Тут уже взоры всего двора обратились на Хагена. Тот переменился в лице, но остался недвижим, даже к оружию не потянулся.
 - Так долго мы будем медлить? - Зигфрид окинул бургундов победным взглядом. - Где ваша храбрость? Исчезла вся? - он снова засмеялся.
Молчание.
 - Король Зигфрид ясно показал нам, что приехал с недобрым умыслом, - раздался в тишине голос Хагена, звучащий ниже и глуше, чем обычно, – хотя мы не причинили ему никакого зла.
Зигфрид внезапно сделался полностью серьёзным, узкие зрачки, казалось, сузились ещё больше:
 - Если тебе так не понравились мои слова, Хаген, то сегодня же ты увидишь, как я силой овладею Бургундией.
Гунтера заметно качнуло. Ни Данкварт, ни Ортвин уже не брались за меч, как и остальные – слова «неуязвим для любого оружия» заставили всех застыть в бессильном гневе.
Гернот ещё раз попытался спасти положение.
 - Помилуйте, Зигфрид, к чему нам враждовать? – произнёс он не вполне твёрдым голосом. – Между нашими странами никогда не было раздоров, и сейчас я не вижу никаких причин... губить цвет наших королевств… зазря.., - он переглянулся с Хагеном, сглотнул и продолжил уже увереннее: - Чем затевать ненужную распрю, лучше будьте нашим гостем! Мы будем только рады оказать вам достойный приём.
 - Гостем?! – в голосе Зигфрида звучало удивление и разочарование. - Что это вы придумали? А как же подвиг?
 - Да, гостем, - повторил Гернот. – Так будет лучше и для вас, и для нас. Мы будем готовы услужить вам, как нашему гостю, и если чего попросите добром, то вам ни в чём не будет у нас отказа…

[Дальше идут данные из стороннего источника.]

(** * The marketing layout of trello-app

    Source: [src/trello-app/src/app/(marketing)/layout.tsx].

    The file declares one React function component, [MarketingLayout], whose
    body is a single [return] of a JSX expression: a [div] wrapping a [main]
    wrapping the [children] prop.  JSX is sugar for calls of the element
    factory ([jsx(type, props)]), which allocates a new element object; the
    component is therefore modelled as a computation over a JavaScript store,
    so that object identity, aliasing of the payload and the absence of
    writes can be stated and proved. *)

From stdpp Require Import base option list strings gmap.
From Stdlib Require Import ZArith Lia.

Set Warnings "-register-all".

Open Scope string_scope.

(** ** JavaScript values and the store *)

Abbreviation loc := positive.

(** A runtime value: a primitive, or a reference to an object of the store.
    [React.ReactNode] is a compile-time annotation only; at run time the
    [children] prop can be any of these. *)
Inductive JsValue : Type :=
  | VUndefined
  | VNull
  | VBool (b : bool)
  | VNumber (z : Z)
  | VString (s : string)
  | VRef (l : loc).

Global Instance JsValue_eq_dec : EqDecision JsValue.
Proof. solve_decision. Defined.

(** An object literal [{ k1: v1, k2: v2 }] is the list of its own properties
    in insertion order.  Property read [o.k]: the value of the first entry
    named [k], and [undefined] when there is none. *)
Fixpoint get_prop (k : string) (o : list (string * JsValue)) : JsValue :=
  match o with
  | [] => VUndefined
  | (k', v) :: o' => if String.eqb k k' then v else get_prop k o'
  end.

(** Objects of the store: React elements (their [type], [key] and [props])
    and arrays. *)
Inductive HeapObj : Type :=
  | OElement (type : string) (key : option string)
             (props : list (string * JsValue))
  | OArray (items : list JsValue).

(** What a call can do to the outside of the store: console output, network
    requests and storage writes. *)
Inductive Effect : Type :=
  | ConsoleWrite (msg : string)
  | NetworkRequest (url : string)
  | StorageWrite (k v : string).

Record World : Type := mkWorld {
  heap : gmap positive HeapObj;
  effects : list Effect
}.

(** ** Computations: state passing with abrupt completion *)

Inductive Completion (A : Type) : Type :=
  | Normal (a : A) (w : World)
  | Throw (e : JsValue) (w : World).
Arguments Normal {A} a w.
Arguments Throw {A} e w.

Definition JS (A : Type) : Type := World → Completion A.

Global Instance JS_ret : MRet JS := λ A a w, Normal a w.

Global Instance JS_bind : MBind JS := λ A B k m w,
  match m w with
  | Normal a w' => k a w'
  | Throw e w' => Throw e w'
  end.

(** Allocation of a new object at an address that is not in use. *)
Definition alloc (o : HeapObj) : JS JsValue := λ w,
  let l := fresh (dom (heap w)) in
  Normal (VRef l) (mkWorld (<[l := o]> (heap w)) (effects w)).

(** The element factory of the JSX runtime in a production build,
    [jsx(type, props)] without a key: it builds a new element object with
    [key = null] and the given props, and touches nothing else.  (The factory
    of a development build, which also checks keys, is [jsxDEV] below.) *)
Definition jsx (type : string) (props : list (string * JsValue))
  : JS JsValue :=
  alloc (OElement type None props).

(** ** The component *)

(** [const MarketingLayout = ({ children }: MarketingLayoutProps) => {
       return (
         <div className="bg-slate-100 h-full">
           <main className="pt-40 pb-20 bg-slate-100">{children}</main>
         </div>
       );
     }]

    The parameter pattern reads [props.children].  The arguments of the
    outer factory call are evaluated before the call, so the [main] element
    is allocated first. *)
Definition MarketingLayout (props : list (string * JsValue)) : JS JsValue :=
  let children := get_prop "children" props in
  main ← jsx "main" [("className", VString "pt-40 pb-20 bg-slate-100");
                      ("children", children)];
  jsx "div" [("className", VString "bg-slate-100 h-full");
             ("children", main)].

(** The payload of a props object: what the parameter pattern binds. *)
Definition payload (props : list (string * JsValue)) : JsValue :=
  get_prop "children" props.

(** The call the hosting renderer makes for [<MarketingLayout>p</MarketingLayout>]:
    the component applied to a props object that holds only the payload. *)
Definition render (p : JsValue) : JS JsValue :=
  MarketingLayout [("children", p)].

(** ** The element factory as a parameter, and the development build *)

(** The same function body over any element factory.  The JSX of the source
    compiles to calls of [jsx] in a production build and of [jsxDEV] in a
    development build; nothing else of the body depends on the build. *)
Definition MarketingLayout_with
    (factory : string → list (string * JsValue) → JS JsValue)
    (props : list (string * JsValue)) : JS JsValue :=
  let children := get_prop "children" props in
  main ← factory "main" [("className", VString "pt-40 pb-20 bg-slate-100");
                          ("children", children)];
  factory "div" [("className", VString "bg-slate-100 h-full");
                 ("children", main)].

Global Instance Effect_eq_dec : EqDecision Effect.
Proof. solve_decision. Defined.

(** [console.error(msg)]. *)
Definition console_error (msg : string) : JS unit := λ w,
  Normal tt (mkWorld (heap w) (effects w ++ [ConsoleWrite msg])).

(** The key warning of the development factory for a parent of type
    [parent] (its text is abbreviated here). *)
Definition key_warning (parent : string) : string :=
  "Each child in a list should have a unique key prop. Check <"
  +:+ parent +:+ ">.".

(** An element without a key. *)
Definition lacks_key (h : gmap positive HeapObj) (v : JsValue) : bool :=
  match v with
  | VRef l =>
      match h !! l with
      | Some (OElement _ None _) => true
      | _ => false
      end
  | _ => false
  end.

(** The key check looks at a [children] value that is an array: it asks for
    a warning when an item of the array is an element without a key. *)
Definition wants_key_warning (h : gmap positive HeapObj) (children : JsValue)
  : bool :=
  match children with
  | VRef l =>
      match h !! l with
      | Some (OArray items) => existsb (lacks_key h) items
      | _ => false
      end
  | _ => false
  end.

(** The key check of the development build for an element of type [type]:
    it writes the key warning to the console, once: the runtime remembers the
    warnings it has given and does not repeat one.  What it remembers is read
    here from the record of the console writes. *)
Definition validate_child_keys (type : string) (children : JsValue)
  : JS unit := λ w,
  if wants_key_warning (heap w) children
     && negb (bool_decide (ConsoleWrite (key_warning type) ∈ effects w))
  then console_error (key_warning type) w
  else Normal tt w.

(** The element factory of the JSX runtime in a development build: it builds
    the element as [jsx] does, then checks the keys of [props.children]. *)
Definition jsxDEV (type : string) (props : list (string * JsValue))
  : JS JsValue :=
  element ← jsx type props;
  _ ← validate_child_keys type (get_prop "children" props);
  mret element.

(** A factory builds elements when each call returns a reference to a new
    element object with the given type and props, leaves the other objects
    of the store as they are, and may add to the record of effects. *)
Definition builds_elements
    (factory : string → list (string * JsValue) → JS JsValue) : Prop :=
  ∀ type props w, ∃ l out,
    heap w !! l = None
    ∧ factory type props w
      = Normal (VRef l)
               (mkWorld (<[l := OElement type None props]> (heap w))
                        (effects w ++ out)).


(** A factory that fails: every call of it throws. *)
Definition failing_factory (type : string)
    (props : list (string * JsValue)) : JS JsValue :=
  λ w, Throw (VString "factory failed") w.

(** ** Reading a result back *)

(** The element object a value refers to, if it refers to one. *)
Definition element_at (h : gmap positive HeapObj) (v : JsValue)
  : option (string * option string * list (string * JsValue)) :=
  match v with
  | VRef l =>
      match h !! l with
      | Some (OElement ty k ps) => Some (ty, k, ps)
      | _ => None
      end
  | _ => None
  end.

(** The attributes of an element: its props other than [children]. *)
Definition attributes (ps : list (string * JsValue))
  : list (string * JsValue) :=
  filter (λ kv, negb (String.eqb kv.1 "children")) ps.

(** A store-independent picture of a value: the tree of everything that can
    be reached from it. *)
Inductive Tree : Type :=
  | TUndefined
  | TNull
  | TBool (b : bool)
  | TNumber (z : Z)
  | TString (s : string)
  | TElement (type : string) (key : option string)
             (props : list (string * Tree))
  | TArray (items : list Tree).

(** [reify n h v] follows references of [v] in [h] down to depth [n]; it is
    [None] when a reference dangles or lies deeper than [n]. *)
Fixpoint reify (n : nat) (h : gmap positive HeapObj) (v : JsValue)
  : option Tree :=
  match v with
  | VUndefined => Some TUndefined
  | VNull => Some TNull
  | VBool b => Some (TBool b)
  | VNumber z => Some (TNumber z)
  | VString s => Some (TString s)
  | VRef l =>
      match n with
      | O => None
      | S n' =>
          match h !! l with
          | Some (OElement ty k ps) =>
              ts ← mapM (λ kv, t ← reify n' h kv.2; Some (kv.1, t)) ps;
              Some (TElement ty k ts)
          | Some (OArray items) =>
              ts ← mapM (reify n' h) items;
              Some (TArray ts)
          | None => None
          end
      end
  end.

(** The nodes a children value stands for when React mounts it:
    [undefined], [null] and booleans stand for nothing, an array for the
    nodes of its items in order, anything else for itself. *)
Fixpoint child_nodes (t : Tree) : list Tree :=
  match t with
  | TUndefined | TNull | TBool _ => []
  | TArray items => flat_map child_nodes items
  | _ => [t]
  end.

(** The [children] prop of a tree's props, [undefined] when there is none,
    and the child nodes of an element. *)
Fixpoint tree_prop (k : string) (ps : list (string * Tree)) : Tree :=
  match ps with
  | [] => TUndefined
  | (k', t) :: ps' => if String.eqb k k' then t else tree_prop k ps'
  end.

Definition children_of (t : Tree) : list Tree :=
  match t with
  | TElement _ _ ps => child_nodes (tree_prop "children" ps)
  | _ => []
  end.

(** A node that stands for itself. *)
Definition is_single_node (t : Tree) : bool :=
  match t with
  | TNumber _ | TString _ | TElement _ _ _ => true
  | _ => false
  end.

 - Да, просите добром, - произнёс Гунтер, немного ощутивший почву под ногами. - Не надо ссор… Сделайте одолжение… Будьте у нас в гостях… как дома… мы разделим с вами имущество… если надо… жизни не пожалеем… - Гунтер стал мямлить, и тут уже Хаген бросил на него предостерегающий взгляд. – Словом… вы наш дорогой гость, король Ксантена!
Зигфрид пребывал не то в задумчивости, не то в ошалении.
 - Эх… Что с вами такими делать… Я-то думал… Ну раз вы такие добрячки…, - протянул он в сомнении. - Ладно уж… Будь по-вашему, - он спрыгнул с коня и вмиг оказался рядом с Гунтером. – Будь здоров, король Гунтер!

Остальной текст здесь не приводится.